For several days leading up to the signing of the Great Charter of English Liberties, John was in negotiation with the barons, the Church and the merchants of London. Signing of a preliminary draft marked John’s formal acceptance. This draft…the Articles of the Barons…listed 49 specific grievances that the King agreed to remedy. From it the full text was prepared in the Royal Chancery...so John got to write the minutes…with some further clauses added.

Here is what Rudyard Kipling…a pretender to the fourth plinth in Trafalgar Square…heard whispered at Runnymede.

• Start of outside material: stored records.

Lemma dispatch_loop_leaves_at_exit_witness :
  Forall (fun queue_item => is_exit queue_item = false) [CancelBackup alpha; Other "str"]
  ∧ input_queue (with_input_queue [CancelBackup alpha; Other "str"; Exit] empty_world)
    = [CancelBackup alpha; Other "str"] ++ Exit :: []
  ∧ loop_exited
      (world_after (run_loop (platform := three_lines) [[]; []; []])
         (with_input_queue [CancelBackup alpha; Other "str"; Exit] empty_world))
    = true.
Proof.
  assert (Forall (fun queue_item => is_exit queue_item = false)
            [CancelBackup alpha; Other "str"]) as H1 by (repeat constructor).
  assert (input_queue (with_input_queue [CancelBackup alpha; Other "str"; Exit] empty_world)
          = [CancelBackup alpha; Other "str"] ++ Exit :: []) as H2 by reflexivity.
  split; [exact H1|]. split; [exact H2|].
  destruct (dispatch_loop_leaves_at_exit (platform := three_lines) _ _ [[]; []; []]
              (with_input_queue [CancelBackup alpha; Other "str"; Exit] empty_world)
              H1 eq_refl H2) as [H _].
  { simpl. lia. }
  exact H.
Defined.

(** *** Further instances *)

(** The names taken from a listing of three archives, of one and of none. *)
Example last_two_of_three_archives :
  last_two_backups ("alpha-1 Mon, 2024-04-29" +:+ nl +:+ "alpha-2 Tue, 2024-04-30" +:+ nl
                    +:+ "alpha-3 Wed, 2024-05-01" +:+ nl)
  = "alpha-2 alpha-3".
Proof. by vm_compute. Qed.

Example last_two_of_one_archive :
  last_two_backups ("alpha-1 Mon, 2024-04-29" +:+ nl) = "alpha-1".
Proof. by vm_compute. Qed.

Example last_two_of_no_archive : last_two_backups "" = "".
Proof. by vm_compute. Qed.

(** What the systray thread shows for the busy tray: the update, then the
    error about the object of unknown class; the late update is not shown. *)
Example busy_tray_updates :
  map fst (Systray.updates
             (Systray.systray_update_thread (platform := three_lines) [[]; []; []; []]
                busy_tray))
  = [Some backup_ico; Some error_ico].
Proof. by vm_compute. Qed.

(** The paths generated for the second configuration. *)
Example beta_paths :
  path_str (log_file beta) = "C:\logs\borgmatic-beta.log"
  ∧ path_str (backup_line_count_file beta) = "C:\logs\lines-beta.txt"
  ∧ path_str (report_excluded beta) = "C:\reports\beta-excluded.txt"
  ∧ to_wsl_path (config_file beta) = "/mnt/c/config/borgmatic-beta.yml".
Proof. by vm_compute. Qed.

(** *** Workers that overtake one another, and the analysis of two logs *)

Import Races Rounding.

At Runnymede, at Runnymede,
What say the reeds at Runnymede?
The lissom reeds that give and take,
That bend so far, but never break,
They keep the sleepy Thames awake
With tales of John at Runnymede.
At Runnymede, at Runnymede,
Oh, hear the reeds at Runnymede:
You mustn't sell, delay, deny,
A freeman's right or liberty.
It wakes the stubborn Englishry;
We saw 'em roused at Runnymede!
When through our ranks the Barons came,
With little thought of praise or blame,
But resolute to play the game,
They lumbered up to Runnymede;
And there they launched in solid line
The first attack on Right Divine,
The curt uncompromising "Sign!'
They settled John at Runnymede.
At Runnymede, at Runnymede,
Your rights were won at Runnymede!
No freeman shall be fined or bound,
Or dispossessed of freehold ground,
Except by lawful judgment found
And passed upon him by his peers.
Forget not, after all these years,
The Charter signed at Runnymede.'
And still when mob or Monarch lays
Too rude a hand on English ways,
The whisper wakes, the shudder plays,
Across the reeds at Runnymede.
And Thames, that knows the moods of kings,
And crowds and priests and suchlike things,
Rolls deep and dreadful as he brings
Their warning down from Runnymede!
A few days after the official signing with the parties still gathered at Runnymede copies of the charter began to be issued over the King’s seal for the general information of the realm. This was the signal for dispersal. But this tells only half the story. For more about what really happened at Runnymede visit my Swedish website.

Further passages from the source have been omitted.